# Task
The data follows. Retype every entry exactly.

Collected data
####################

(** One entry of the file, before its labels are compared with the others'. *)
Definition validate_app (app_data : value) : option app_entry :=
  match app_data with
  | VDict d =>
    if negb (keys_within _APP_FIELDS d) then None
    else
      match strings (get (u "aliases") d), strings (get (u "command") d), as_bool (get_or (u "enabled") (VBool true) d) with
      | Some aliases, Some command, Some enabled =>
        if nonempty aliases && (len aliases <=? MAX_ALIASES_PER_APP) && forallb alias_ok aliases
          && nonempty command && (len command <=? MAX_COMMAND_ARGUMENTS) && forallb argument_ok command
          && negb (_uses_shell_launcher command)
        then Some (mkApp aliases command enabled) else None
      | _, _, _ => None
      end
  | _ => None
  end.

(** The aliases of one application; one of them may repeat its identifier,
    once. *)
Fixpoint claim_aliases (app_id app_folded : pystr) (seen_own : bool) (aliases : list pystr) (seen_labels : dict pystr pystr)
  : result (dict pystr pystr) :=
  match aliases with
  | [] => Ok seen_labels
  | alias :: aliases' =>
    let folded := casefold_text alias in
    if bool_decide (folded = app_folded) then
      if seen_own then Raise AppsConfigError else claim_aliases app_id app_folded true aliases' seen_labels
    else if dmem folded seen_labels then Raise AppsConfigError
    else claim_aliases app_id app_folded seen_own aliases' (dset folded app_id seen_labels)
  end.

Definition claim_labels (app_id : pystr) (a : app_entry) (seen_labels : dict pystr pystr) : result (dict pystr pystr) :=
  let app_folded := casefold_text app_id in
  if dmem app_folded seen_labels then Raise AppsConfigError
  else claim_aliases app_id app_folded false (aliases a) (dset app_folded app_id seen_labels).

Fixpoint validate_entries (items : object) (validated : app_table) (seen_labels : dict pystr pystr) : result app_table :=
  match items with
  | [] => Ok validated
  | (app_id, app_data) :: items' =>
    if negb (app_id_ok app_id) then Raise AppsConfigError
    else match validate_app app_data with
         | None => Raise AppsConfigError
         | Some a =>
           seen_labels ← claim_labels app_id a seen_labels;
           validate_entries items' (dset app_id a validated) seen_labels
         end
  end.

Definition validate_apps_config (apps : value) : result app_table :=
  match apps with
  | VDict d => if MAX_APPS <? len d then Raise AppsConfigError else validate_entries d [] []
  | _ => Raise AppsConfigError
  end.

(** ** Loading and saving *)

Definition _get_apps_file : M desktop config_file :=
  call (FileExists AppsLocal) ≫= λ local, mret (if local : bool then AppsLocal else AppsDefault).

Definition load_apps (include_disabled : bool) : M desktop app_table :=
  _get_apps_file ≫= λ apps_file,
  except
    (call (ReadFile apps_file (MAX_CONFIG_FILE_BYTES + 1)) ≫= λ raw,
     if MAX_CONFIG_FILE_BYTES <? len raw then raise AppsConfigError
     else lift (d ← parse_json_object (RawBytes raw); validate_apps_config (VDict d)) ≫= λ apps,
     mret (if include_disabled then apps else filter (λ kv, enabled kv.2 = true) apps))
    [FileNotFoundError; OSError; UnicodeDecodeError; ProtocolError]
    (raise AppsConfigError).

Definition app_value (a : app_entry) : value :=
  VDict [(u "aliases", VList (VStr <$> aliases a)); (u "command", VList (VStr <$> command a));
         (u "enabled", VBool (enabled a))].
Definition apps_value (t : app_table) : value := VDict ((λ kv, (kv.1, app_value kv.2)) <$> t).

Definition save_apps (apps : value) : M desktop app_table :=
  lift (validate_apps_config apps) ≫= λ validated,
  lift (indent_bytes (apps_value validated)) ≫= λ encoded,
  if MAX_CONFIG_FILE_BYTES <? len encoded then raise AppsConfigError
  else replace_file AppsLocal encoded AppsConfigError ≫= λ _, mret validated.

####################

# Reply to the task
(** One entry of the file, before its labels are compared with the others'. *)
Definition validate_app (app_data : value) : option app_entry :=
  match app_data with
  | VDict d =>
    if negb (keys_within _APP_FIELDS d) then None
    else
      match strings (get (u "aliases") d), strings (get (u "command") d), as_bool (get_or (u "enabled") (VBool true) d) with
      | Some aliases, Some command, Some enabled =>
        if nonempty aliases && (len aliases <=? MAX_ALIASES_PER_APP) && forallb alias_ok aliases
          && nonempty command && (len command <=? MAX_COMMAND_ARGUMENTS) && forallb argument_ok command
          && negb (_uses_shell_launcher command)
        then Some (mkApp aliases command enabled) else None
      | _, _, _ => None
      end
  | _ => None
  end.

(** The aliases of one application; one of them may repeat its identifier,
    once. *)
Fixpoint claim_aliases (app_id app_folded : pystr) (seen_own : bool) (aliases : list pystr) (seen_labels : dict pystr pystr)
  : result (dict pystr pystr) :=
  match aliases with
  | [] => Ok seen_labels
  | alias :: aliases' =>
    let folded := casefold_text alias in
    if bool_decide (folded = app_folded) then
      if seen_own then Raise AppsConfigError else claim_aliases app_id app_folded true aliases' seen_labels
    else if dmem folded seen_labels then Raise AppsConfigError
    else claim_aliases app_id app_folded seen_own aliases' (dset folded app_id seen_labels)
  end.

Definition claim_labels (app_id : pystr) (a : app_entry) (seen_labels : dict pystr pystr) : result (dict pystr pystr) :=
  let app_folded := casefold_text app_id in
  if dmem app_folded seen_labels then Raise AppsConfigError
  else claim_aliases app_id app_folded false (aliases a) (dset app_folded app_id seen_labels).

Fixpoint validate_entries (items : object) (validated : app_table) (seen_labels : dict pystr pystr) : result app_table :=
  match items with
  | [] => Ok validated
  | (app_id, app_data) :: items' =>
    if negb (app_id_ok app_id) then Raise AppsConfigError
    else match validate_app app_data with
         | None => Raise AppsConfigError
         | Some a =>
           seen_labels ← claim_labels app_id a seen_labels;
           validate_entries items' (dset app_id a validated) seen_labels
         end
  end.

Definition validate_apps_config (apps : value) : result app_table :=
  match apps with
  | VDict d => if MAX_APPS <? len d then Raise AppsConfigError else validate_entries d [] []
  | _ => Raise AppsConfigError
  end.

(** ** Loading and saving *)

Definition _get_apps_file : M desktop config_file :=
  call (FileExists AppsLocal) ≫= λ local, mret (if local : bool then AppsLocal else AppsDefault).

Definition load_apps (include_disabled : bool) : M desktop app_table :=
  _get_apps_file ≫= λ apps_file,
  except
    (call (ReadFile apps_file (MAX_CONFIG_FILE_BYTES + 1)) ≫= λ raw,
     if MAX_CONFIG_FILE_BYTES <? len raw then raise AppsConfigError
     else lift (d ← parse_json_object (RawBytes raw); validate_apps_config (VDict d)) ≫= λ apps,
     mret (if include_disabled then apps else filter (λ kv, enabled kv.2 = true) apps))
    [FileNotFoundError; OSError; UnicodeDecodeError; ProtocolError]
    (raise AppsConfigError).

Definition app_value (a : app_entry) : value :=
  VDict [(u "aliases", VList (VStr <$> aliases a)); (u "command", VList (VStr <$> command a));
         (u "enabled", VBool (enabled a))].
Definition apps_value (t : app_table) : value := VDict ((λ kv, (kv.1, app_value kv.2)) <$> t).

Definition save_apps (apps : value) : M desktop app_table :=
  lift (validate_apps_config apps) ≫= λ validated,
  lift (indent_bytes (apps_value validated)) ≫= λ encoded,
  if MAX_CONFIG_FILE_BYTES <? len encoded then raise AppsConfigError
  else replace_file AppsLocal encoded AppsConfigError ≫= λ _, mret validated.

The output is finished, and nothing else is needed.